Data ::
(* ===== verification/SqlParser.v ===== *)
(** * The filter language's parser ([include/filter/dsl_compiler.h], lines 239-605)

    A recursive-descent parser from SQL-like filter text to the text of a JSON
    tree.  The lexer's position is the rest of the input; a thrown exception is
    [Err].  The mutually recursive parsing functions take fuel; running out of
    it is the separate outcome [OutOfFuel], which the file proves impossible.

    The grammar is stated as syntax trees ([cmp], [unary], [disj]) with a printer to
    tokens and text, and the tree's JSON value with a JSON printer. *)

From Stdlib Require Import Ascii String ZifyBool.
From S2P Require Import Prelude.

Module Sql.
Open Scope Z_scope.

Notation bytes := (list Z) (only parsing).

(** A literal of the source as bytes. *)
Definition str (s : string) : bytes := map (λ a, Z.of_N (N_of_ascii a)) (list_ascii_of_string s).
Arguments str _%_string_scope.

Definition eqs (a b : bytes) : bool := bool_decide (a = b).

(** ** Outcomes *)

Inductive outcome (A : Type) : Type :=
  | Ok (a : A)
  | Err
  | OutOfFuel.
Arguments Ok {_} _.
Arguments Err {_}.
Arguments OutOfFuel {_}.

#[global] Instance outcome_bind : MBind outcome := λ A B f m,
  match m with Ok a => f a | Err => Err | OutOfFuel => OutOfFuel end.

(** ** Characters ([<cctype>] in the C locale) *)

Definition isspace (c : Z) : bool := (c =? 32) || ((9 <=? c) && (c <=? 13)).
Definition isdigit (c : Z) : bool := (48 <=? c) && (c <=? 57).
Definition isupper (c : Z) : bool := (65 <=? c) && (c <=? 90).
Definition isalpha (c : Z) : bool := isupper c || ((97 <=? c) && (c <=? 122)).
Definition isalnum (c : Z) : bool := isalpha c || isdigit c.
Definition tolower (c : Z) : Z := if isupper c then c + 32 else c.
(** An escaped character is one round of the string loop. *)
Lemma parse_escaped c fuel out r :
  json_char c = true → parse_string (S fuel) out (escape_char c ++ r) = parse_string fuel (out ++ [c]) r.
Proof.
  unfold json_char, escape_char, QUOTE, BACKSLASH. intros Hc.
  repeat case_match; bool_to_prop; subst; try reflexivity; [lia|].
  cbn [app parse_string]. rewrite (proj2 (Z.ltb_ge _ _)) by lia.
  rewrite !(proj2 (Z.eqb_neq c _)) by done. done.
Qed.

Lemma parse_string_escaped s fuel out r :
  forallb json_char s = true → (length s < fuel)%nat →
  parse_string fuel out (json_escape s ++ QUOTE :: r) = (out ++ s, Some r).
Proof.
  revert fuel out. induction s as [|c s IH]; intros [|fuel] out Hs Hf; simpl in Hf; try lia.
  - by rewrite app_nil_r.
  - apply andb_true_iff in Hs as [Hc Hs]. change (json_escape (c :: s)) with (escape_char c ++ json_escape s).
    rewrite <- app_assoc, parse_escaped, IH by (done || lia). by rewrite <- app_assoc.
Qed.

Lemma escape_length s : (length s ≤ length (json_escape s))%nat.
Proof.
  induction s as [|c s IH]; [done|]. change (json_escape (c :: s)) with (escape_char c ++ json_escape s).
  rewrite length_app. assert (0 < length (escape_char c))%nat; [|simpl; lia]. unfold escape_char. repeat case_match; simpl; lia.
Qed.

Lemma read_string_escaped s r : forallb json_char s = true → read_string (json_escape s ++ QUOTE :: r) = (s, Some r).
Proof.
  intros Hs. unfold read_string. rewrite parse_string_escaped; [done|done|].
  pose proof (escape_length s). rewrite length_app. simpl. lia.
Qed.
(** ** Typing *)

(** Numbers up to [b], and strings that the compiler does not take for placeholders and
    that have no control byte other than those with an escape of their own. *)
Definition num_lit (b : Z) (l : lit) : Prop :=
  match l with LNum n => 0 <= n < b | LBool _ => True | _ => False end.
Definition string_ok (s : bytes) : Prop :=
  text s ∧ is_placeholder s = false ∧ Z.of_nat (length s) < 2 ^ 32 ∧ forallb PicoJson.json_char s = true.
Definition str_lit (l : lit) : Prop :=
  match l with LStr s => string_ok s | _ => False end.
Definition eq_lit (info : FieldInfo) (l : lit) : Prop :=
  if eqs (fi_type info) LABEL then num_lit (2 ^ 32) l
  else if eqs (fi_type info) RANGE then num_lit UINT32_MAX l else str_lit l.

(** A field the schema has, under a name that is no operator of the compiler. *)
Definition known (f : bytes) (P : FieldInfo → Prop) : Prop :=
  (f ≠ str "$and" ∧ f ≠ str "$or" ∧ f ≠ str "$not") ∧ ∃ info, schema !! f = Some info ∧ P info.

Definition typed_cmp (c : cmp) : Prop :=
  match c with
  | CCmp f _ (OEq | ONe) v => known f (λ info, eq_lit info v)
  | CCmp f _ _ v => known f (λ info, fi_type info = RANGE ∧ num_lit UINT32_MAX v)
  | CBetween f _ lo hi => known f (λ info, fi_type info = RANGE ∧ num_lit UINT32_MAX lo ∧ num_lit UINT32_MAX hi)
  | CIn f _ vs => known f (λ info, Forall (eq_lit info) vs)
  | CLike f _ p => known f (λ info, fi_type info = STRING ∧ string_ok p)
  | CContains f v => known f (λ info, eq_lit info v)
  | CContainsAll f (AVals vs) | CContainsAny f (AVals vs) =>
      known f (λ info, fi_type info = LABEL ∧ Forall (num_lit (2 ^ 32)) vs)
  | CContainsAll _ (AVar _) | CContainsAny _ (AVar _) => False
  end.

Fixpoint typed_unary (u : unary) : Prop :=
  match u with
  | UCmp c => typed_cmp c
  | UNot u => typed_unary u
  | UParen e => e ≠ [] ∧ foldr (λ us P, us ≠ [] ∧ foldr (λ u Q, typed_unary u ∧ Q) True us ∧ P) True e
  end.
Definition typed_conj (us : list unary) : Prop := us ≠ [] ∧ foldr (λ u Q, typed_unary u ∧ Q) True us.



(** ** Slots *)















(** ** Leaves *)

Section leaf.
Context (heap : gmap Z index) (f : bytes) (info : FieldInfo).
Hypothesis Hf : schema !! f = Some info.








End leaf.

(** ** Clauses *)




Section clauses.
Context (heap : gmap Z index) (n_vec : Z).
Hypothesis Hn : schema_n_vectors schema = Some n_vec.
Hypothesis Htypes : ∀ f info, schema !! f = Some info →
  fi_type info = LABEL ∨ fi_type info = RANGE ∨ fi_type info = STRING ∧ is_Some (string_index heap (fi_attr_index info)).
(** New pages: every one of them holds an allocated record, so none is empty. *)
Lemma new_page_busy t loc k e l :
  0 <= loc → (npg | loc) → (npg | e) → 0 < k → loc + k <= e < loc + k + npg → fits e → loc <= l < e →
  (∀ j, loc <= j < loc + k → slot t j = Some kAllocatedID) → ¬ page_free t (loc_sector_no m l).
Proof.
  intros H0 Hal Hae Hk He Hf Hl Hnew Hfree. pose proof npg_pos as Hn.
  pose proof (fits_u32 l e Hf ltac:(lia)) as Hlu. destruct Hal as [g ->], Hae as [h ->].
  assert (g <= l / npg) by (apply Z.div_le_lower_bound; lia).
  assert (l / npg < h) by (apply Z.div_lt_upper_bound; lia).
  assert (slot t (l / npg * npg) = Some kInvalidID) as Hf0.
  { apply Hfree. rewrite page_locs_eq, elem_of_seqZ by done. lia. }
  rewrite Hnew in Hf0 by nia. by injection Hf0.
Qed.

Lemma next_multiple x : 0 <= x → ∃ e, (npg | e) ∧ x <= e < x + npg.
Proof.
  intros Hx. pose proof npg_pos. exists ((x + npg - 1) / npg * npg). split; [by apply Z.divide_factor_r|].
  pose proof (Z.div_mod (x + npg - 1) npg). pose proof (Z.mod_pos_bound (x + npg - 1) npg). lia.
Qed.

Aim of the task :: Every word in the records must appear in your copy exactly as it does above.

Answer to the problem ::
(* ===== verification/SqlParser.v ===== *)
(** * The filter language's parser ([include/filter/dsl_compiler.h], lines 239-605)

    A recursive-descent parser from SQL-like filter text to the text of a JSON
    tree.  The lexer's position is the rest of the input; a thrown exception is
    [Err].  The mutually recursive parsing functions take fuel; running out of
    it is the separate outcome [OutOfFuel], which the file proves impossible.

    The grammar is stated as syntax trees ([cmp], [unary], [disj]) with a printer to
    tokens and text, and the tree's JSON value with a JSON printer. *)

From Stdlib Require Import Ascii String ZifyBool.
From S2P Require Import Prelude.

Module Sql.
Open Scope Z_scope.

Notation bytes := (list Z) (only parsing).

(** A literal of the source as bytes. *)
Definition str (s : string) : bytes := map (λ a, Z.of_N (N_of_ascii a)) (list_ascii_of_string s).
Arguments str _%_string_scope.

Definition eqs (a b : bytes) : bool := bool_decide (a = b).

(** ** Outcomes *)

Inductive outcome (A : Type) : Type :=
  | Ok (a : A)
  | Err
  | OutOfFuel.
Arguments Ok {_} _.
Arguments Err {_}.
Arguments OutOfFuel {_}.

#[global] Instance outcome_bind : MBind outcome := λ A B f m,
  match m with Ok a => f a | Err => Err | OutOfFuel => OutOfFuel end.

(** ** Characters ([<cctype>] in the C locale) *)

Definition isspace (c : Z) : bool := (c =? 32) || ((9 <=? c) && (c <=? 13)).
Definition isdigit (c : Z) : bool := (48 <=? c) && (c <=? 57).
Definition isupper (c : Z) : bool := (65 <=? c) && (c <=? 90).
Definition isalpha (c : Z) : bool := isupper c || ((97 <=? c) && (c <=? 122)).
Definition isalnum (c : Z) : bool := isalpha c || isdigit c.
Definition tolower (c : Z) : Z := if isupper c then c + 32 else c.
(** An escaped character is one round of the string loop. *)
Lemma parse_escaped c fuel out r :
  json_char c = true → parse_string (S fuel) out (escape_char c ++ r) = parse_string fuel (out ++ [c]) r.
Proof.
  unfold json_char, escape_char, QUOTE, BACKSLASH. intros Hc.
  repeat case_match; bool_to_prop; subst; try reflexivity; [lia|].
  cbn [app parse_string]. rewrite (proj2 (Z.ltb_ge _ _)) by lia.
  rewrite !(proj2 (Z.eqb_neq c _)) by done. done.
Qed.

Lemma parse_string_escaped s fuel out r :
  forallb json_char s = true → (length s < fuel)%nat →
  parse_string fuel out (json_escape s ++ QUOTE :: r) = (out ++ s, Some r).
Proof.
  revert fuel out. induction s as [|c s IH]; intros [|fuel] out Hs Hf; simpl in Hf; try lia.
  - by rewrite app_nil_r.
  - apply andb_true_iff in Hs as [Hc Hs]. change (json_escape (c :: s)) with (escape_char c ++ json_escape s).
    rewrite <- app_assoc, parse_escaped, IH by (done || lia). by rewrite <- app_assoc.
Qed.

Lemma escape_length s : (length s ≤ length (json_escape s))%nat.
Proof.
  induction s as [|c s IH]; [done|]. change (json_escape (c :: s)) with (escape_char c ++ json_escape s).
  rewrite length_app. assert (0 < length (escape_char c))%nat; [|simpl; lia]. unfold escape_char. repeat case_match; simpl; lia.
Qed.

Lemma read_string_escaped s r : forallb json_char s = true → read_string (json_escape s ++ QUOTE :: r) = (s, Some r).
Proof.
  intros Hs. unfold read_string. rewrite parse_string_escaped; [done|done|].
  pose proof (escape_length s). rewrite length_app. simpl. lia.
Qed.
(** ** Typing *)

(** Numbers up to [b], and strings that the compiler does not take for placeholders and
    that have no control byte other than those with an escape of their own. *)
Definition num_lit (b : Z) (l : lit) : Prop :=
  match l with LNum n => 0 <= n < b | LBool _ => True | _ => False end.
Definition string_ok (s : bytes) : Prop :=
  text s ∧ is_placeholder s = false ∧ Z.of_nat (length s) < 2 ^ 32 ∧ forallb PicoJson.json_char s = true.
Definition str_lit (l : lit) : Prop :=
  match l with LStr s => string_ok s | _ => False end.
Definition eq_lit (info : FieldInfo) (l : lit) : Prop :=
  if eqs (fi_type info) LABEL then num_lit (2 ^ 32) l
  else if eqs (fi_type info) RANGE then num_lit UINT32_MAX l else str_lit l.

(** A field the schema has, under a name that is no operator of the compiler. *)
Definition known (f : bytes) (P : FieldInfo → Prop) : Prop :=
  (f ≠ str "$and" ∧ f ≠ str "$or" ∧ f ≠ str "$not") ∧ ∃ info, schema !! f = Some info ∧ P info.

Definition typed_cmp (c : cmp) : Prop :=
  match c with
  | CCmp f _ (OEq | ONe) v => known f (λ info, eq_lit info v)
  | CCmp f _ _ v => known f (λ info, fi_type info = RANGE ∧ num_lit UINT32_MAX v)
  | CBetween f _ lo hi => known f (λ info, fi_type info = RANGE ∧ num_lit UINT32_MAX lo ∧ num_lit UINT32_MAX hi)
  | CIn f _ vs => known f (λ info, Forall (eq_lit info) vs)
  | CLike f _ p => known f (λ info, fi_type info = STRING ∧ string_ok p)
  | CContains f v => known f (λ info, eq_lit info v)
  | CContainsAll f (AVals vs) | CContainsAny f (AVals vs) =>
      known f (λ info, fi_type info = LABEL ∧ Forall (num_lit (2 ^ 32)) vs)
  | CContainsAll _ (AVar _) | CContainsAny _ (AVar _) => False
  end.

Fixpoint typed_unary (u : unary) : Prop :=
  match u with
  | UCmp c => typed_cmp c
  | UNot u => typed_unary u
  | UParen e => e ≠ [] ∧ foldr (λ us P, us ≠ [] ∧ foldr (λ u Q, typed_unary u ∧ Q) True us ∧ P) True e
  end.
Definition typed_conj (us : list unary) : Prop := us ≠ [] ∧ foldr (λ u Q, typed_unary u ∧ Q) True us.



(** ** Slots *)















(** ** Leaves *)

Section leaf.
Context (heap : gmap Z index) (f : bytes) (info : FieldInfo).
Hypothesis Hf : schema !! f = Some info.








End leaf.

(** ** Clauses *)




Section clauses.
Context (heap : gmap Z index) (n_vec : Z).
Hypothesis Hn : schema_n_vectors schema = Some n_vec.
Hypothesis Htypes : ∀ f info, schema !! f = Some info →
  fi_type info = LABEL ∨ fi_type info = RANGE ∨ fi_type info = STRING ∧ is_Some (string_index heap (fi_attr_index info)).
(** New pages: every one of them holds an allocated record, so none is empty. *)
Lemma new_page_busy t loc k e l :
  0 <= loc → (npg | loc) → (npg | e) → 0 < k → loc + k <= e < loc + k + npg → fits e → loc <= l < e →
  (∀ j, loc <= j < loc + k → slot t j = Some kAllocatedID) → ¬ page_free t (loc_sector_no m l).
Proof.
  intros H0 Hal Hae Hk He Hf Hl Hnew Hfree. pose proof npg_pos as Hn.
  pose proof (fits_u32 l e Hf ltac:(lia)) as Hlu. destruct Hal as [g ->], Hae as [h ->].
  assert (g <= l / npg) by (apply Z.div_le_lower_bound; lia).
  assert (l / npg < h) by (apply Z.div_lt_upper_bound; lia).
  assert (slot t (l / npg * npg) = Some kInvalidID) as Hf0.
  { apply Hfree. rewrite page_locs_eq, elem_of_seqZ by done. lia. }
  rewrite Hnew in Hf0 by nia. by injection Hf0.
Qed.

Lemma next_multiple x : 0 <= x → ∃ e, (npg | e) ∧ x <= e < x + npg.
Proof.
  intros Hx. pose proof npg_pos. exists ((x + npg - 1) / npg * npg). split; [by apply Z.divide_factor_r|].
  pose proof (Z.div_mod (x + npg - 1) npg). pose proof (Z.mod_pos_bound (x + npg - 1) npg). lia.
Qed.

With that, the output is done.